◆ EXERCISE OBJECTIVE: Output only the lines below that start at the line containing "unfold asked. destruct" and end at the line containing "let c1 := record", with both ends kept.

(Stored items)
◇ ◇ ◇ ◇
(** What the two runs share after the same migrations. *)
Record in_step (c c' : Recorder) (t t' : mig_tab (list string)) (ms : list TextMigration) : Prop := {
  st_quiet : quiet c' /\ rc_probes c' = rc_probes c;
  st_tracker : mt_trackers t' !! tr_Tracker r = Some (rc_applied c');
  st_applied : rc_applied c' = rc_applied c ∪ list_to_set (tm_Name <$> ms);
  st_executed : exists new, mt_schema t' = mt_schema t ++ new /\ MigrationStatements c' = MigrationStatements c ++ new;
  st_fresh : rc_probes c = ∅ -> NoDup (tm_Name <$> ms) -> (forall n, n ∈ tm_Name <$> ms -> n ∉ rc_applied c) ->
    mt_schema t' = mt_schema t ++ (tm_SQL <$> ms) /\ Applied c' = Applied c ++ (tm_Name <$> ms) }.
Lemma filter_kept tr l : List.filter (fun s => negb (bookkeeping s)) (appliedSQL tr :: l) = List.filter (fun s => negb (bookkeeping s)) l.
Proof. cbn [List.filter]. by rewrite (proj1 (proj2 (proj2 (bookkeeping_texts tr)))). Qed.
Lemma filter_one s : bookkeeping s = true -> List.filter (fun s => negb (bookkeeping s)) [s] = [].
Proof. intros Hs. cbn [List.filter]. by rewrite Hs. Qed.
Lemma checked_statements c : MigrationStatements (record (appliedSQL (tr_Tracker r)) c) = MigrationStatements c.
Proof. unfold MigrationStatements, Statements. cbn [rc_stmts record]. by rewrite List.filter_app, filter_kept, app_nil_r. Qed.
Lemma applied_statements m b c : well_formed m ->
  MigrationStatements (after_apply r m b c) = MigrationStatements c ++ if executes (rc_probes c) m b then [tm_SQL m] else [].
Proof.
  intros [Hr Hp]. unfold after_apply. change (starts_reserved m) with (bookkeeping (tm_SQL m)) in Hr.
  unfold MigrationStatements, Statements. cbn [rc_stmts]. rewrite !List.filter_app. f_equal.
  destruct (bookkeeping_texts (tr_Tracker r)) as (H1 & H2 & _ & _ & H5). rewrite (filter_one _ H1), (filter_one _ H2), app_nil_r.
  assert (Ha : List.filter (fun s => negb (bookkeeping s)) (probeSQL <$> asked m b) = []).
  { unfold asked. destruct (tm_AlreadyApplied m) as [p|]; [|done]. destruct b; [|done]. by apply filter_one, H5. }
  rewrite Ha. destruct (executes _ _ _); [|done]. cbn [List.filter]. by rewrite Hr.
Qed.
Lemma in_step_skip m c c' t t' ms : tm_Name m ∈ rc_applied c ->
  in_step (record (appliedSQL (tr_Tracker r)) c) c' t t' ms -> in_step c c' t t' (m :: ms).
Proof.
  intros Hin [Hq Ht Ha He _]. rewrite checked_statements in He. cbn [rc_applied record] in *. split; try done.
  - rewrite Ha. set_solver.
  - intros _ _ Hf. by destruct (Hf (tm_Name m) ltac:(left)).
Qed.
Lemma in_step_apply m b c c' done_ tabs t' ms : well_formed m -> tm_Name m ∉ rc_applied c ->
  let c1 := record (appliedSQL (tr_Tracker r)) c in
  in_step (after_apply r m b c1) c' (mkMigTab (done_ ++ if executes (rc_probes c) m b then [tm_SQL m] else []) tabs) t' ms ->
  forall tabs0, in_step c c' (mkMigTab done_ tabs0) t' (m :: ms).
Proof.
  intros Hw Hn c1 [Hq Ht Ha (new & Hs & Hm) Hf] tabs0. rewrite applied_statements in Hm by done. unfold c1 in *.
  rewrite checked_statements in Hm. cbn [mt_schema] in *. cbn [rc_applied rc_probes rc_appliedOrder after_apply record] in *.
  split; try done.
  - rewrite Ha. set_solver.
  - exists ((if executes (rc_probes c) m b then [tm_SQL m] else []) ++ new). by rewrite Hs, Hm, !(assoc_L (++)).
  - intros Hp Hnd Hfresh. apply NoDup_cons in Hnd as [Hx Hnd]. destruct (Hf Hp Hnd) as [Hsch Hord].
    + intros n Hin [->%elem_of_singleton|Hn']%elem_of_union; [done|]. by apply (Hfresh n); [right|].
    + assert (He : executes (rc_probes c) m b = true).
      { unfold executes, answers. rewrite Hp. destruct (tm_AlreadyApplied m); by rewrite ?lookup_empty, andb_false_r. }
      rewrite He in Hsch. unfold Applied in *. cbn [rc_appliedOrder after_apply record] in Hord.
      split; [by rewrite Hsch, <- (assoc_L (++))|by rewrite Hord, <- (assoc_L (++))].
Qed.
Lemma text_migrations_spec ms b c t : quiet c -> Forall well_formed ms ->
  mt_trackers t !! tr_Tracker r = Some (rc_applied c) ->
  exists c' t', text_migrations ms b c = (None, c') /\
    run_migrations (runner_of (rc_probes c) r) (catalogue_of (rc_probes c) <$> ms) b (mkDb t []) = (None, mkDb t' []) /\
    in_step c c' t t' ms.
Proof.
  revert b c t. induction ms as [|m ms IH]; intros b c t Hq Hw Ht.
  { exists c, t. split; [done|]. split; [done|]. split; try done; [set_solver|by exists []; rewrite !app_nil_r|by rewrite !app_nil_r]. }
  apply Forall_cons in Hw as [Hm Hw]. destruct t as [done_ tabs]. simpl in Ht.
  cbn [MigrateStub.text_migrations]. unfold text_applied. erewrite bind_run by (by apply query_applied).
  cbn [fmap list_fmap run_migrations]. erewrite (bind_run (applied _ _)) by
    (unfold applied, statement, bind, next, tracker_has; simpl; by rewrite Ht).
  unfold isApplied. destruct (decide (tm_Name m ∈ rc_applied c)) as [Hin|Hin].
  - rewrite !bool_decide_true by done. destruct (IH b (record (appliedSQL (tr_Tracker r)) c) (mkMigTab done_ tabs)) as (c' & t' & H1 & H2 & H3); [done..|].
    exists c', t'. split; [done|]. split; [done|]. by apply in_step_skip.
  - rewrite !bool_decide_false by done. erewrite bind_run by (by apply text_apply_spec).
    erewrite bind_run by (by apply catalogue_step).
    destruct (IH (if executes (rc_probes c) m b then false else b) (after_apply r m b (record (appliedSQL (tr_Tracker r)) c))
      (mkMigTab (done_ ++ if executes (rc_probes c) m b then [tm_SQL m] else [])
         (<[tr_Tracker r := {[tm_Name m]} ∪ rc_applied c]> tabs))) as (c' & t' & H1 & H2 & H3); [done|done|apply lookup_insert_eq|].
    exists c', t'. split; [exact H1|]. split; [exact H2|]. by eapply in_step_apply.
Qed.
(** Nothing is left to do: one check per migration. *)
Lemma text_migrations_replay ms b c : quiet c -> (forall m, m ∈ ms -> tm_Name m ∈ rc_applied c) ->
  text_migrations ms b c = (None, mkRecorder (rc_applied c) (rc_appliedOrder c) (rc_probes c) (rc_probedOrder c)
    (rc_stmts c ++ ((fun _ => appliedSQL (tr_Tracker r)) <$> ms)) (rc_failOn c) (rc_tx c)).
Proof.
  revert c. induction ms as [|m ms IH]; intros c Hq Ha; cbn [MigrateStub.text_migrations].
  - unfold ret. simpl. rewrite app_nil_r. by destruct c.
  - unfold text_applied. erewrite bind_run by (by apply query_applied). unfold isApplied.
    rewrite bool_decide_true by (apply Ha; left). rewrite IH; [|done|intros m' Hm; apply Ha; by right].
    simpl. by rewrite <- (assoc_L (++)).
Qed.
End Runner.

Lemma bootstrapped r c : quiet c -> safeTrackerName (tr_Tracker r) = true -> existsb starts_reserved (tr_Migrations r) = false ->
  text_Run (H := stub_driver None) r c =
  text_migrations (H := stub_driver None) r (tr_Migrations r) true (record (bootstrapSQL (tr_Tracker r)) c).
Proof.
  intros Hq Hs Hr. unfold text_Run. rewrite Hs, Hr. cbn [negb].
  erewrite bind_run by (apply exec_plain; [done|unfold bootstrapSQL; rewrite <- append_assoc, tagged; reflexivity]). done.
Qed.
Lemma bootstrap_statements tr c : MigrationStatements (record (bootstrapSQL tr) c) = MigrationStatements c.
Proof.
  unfold MigrationStatements, Statements. cbn [rc_stmts record]. rewrite List.filter_app, filter_one, app_nil_r; [done|].
  by destruct (bookkeeping_texts tr) as (_ & _ & _ & Hb & _).
Qed.
Lemma checks_only tr (ms : list TextMigration) :
  List.filter (fun s => negb (bookkeeping s)) ((fun _ => appliedSQL tr) <$> ms) = [].
Proof. induction ms as [|m ms IH]; [done|]. cbn [fmap list_fmap]. rewrite filter_kept. exact IH. Qed.
Lemma catalogue_Run probes r t names : safeTrackerName (tr_Tracker r) = true -> mt_trackers t !! tr_Tracker r = Some names ->
  Run (runner_of probes r) (mkDb t []) = run_migrations (runner_of probes r) (catalogue_of probes <$> tr_Migrations r) true (mkDb t []).
Proof.
  intros Hs Ht. unfold Run. cbn [rn_Tracker rn_Migrations runner_of]. rewrite Hs. cbn [negb].
  assert (Hr : existsb reserved_tag (catalogue_of probes <$> tr_Migrations r) = false) by (by induction (tr_Migrations r)).
  rewrite Hr. unfold exec, statement, bind, next. cbn [db_script db_tab fst snd ev_fate calm]. unfold create_tracker.
  destruct t as [s tabs]. cbn [mt_trackers mt_schema rn_Tracker runner_of] in *. rewrite Ht. cbn [default from_option]. by rewrite insert_id.
Qed.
◇ ◇ ◇ ◇
◆ SOLUTION TO THE PROBLEM:
  { unfold asked. destruct (tm_AlreadyApplied m) as [p|]; [|done]. destruct b; [|done]. by apply filter_one, H5. }
  rewrite Ha. destruct (executes _ _ _); [|done]. cbn [List.filter]. by rewrite Hr.
Qed.
Lemma in_step_skip m c c' t t' ms : tm_Name m ∈ rc_applied c ->
  in_step (record (appliedSQL (tr_Tracker r)) c) c' t t' ms -> in_step c c' t t' (m :: ms).
Proof.
  intros Hin [Hq Ht Ha He _]. rewrite checked_statements in He. cbn [rc_applied record] in *. split; try done.
  - rewrite Ha. set_solver.
  - intros _ _ Hf. by destruct (Hf (tm_Name m) ltac:(left)).
Qed.
Lemma in_step_apply m b c c' done_ tabs t' ms : well_formed m -> tm_Name m ∉ rc_applied c ->
  let c1 := record (appliedSQL (tr_Tracker r)) c in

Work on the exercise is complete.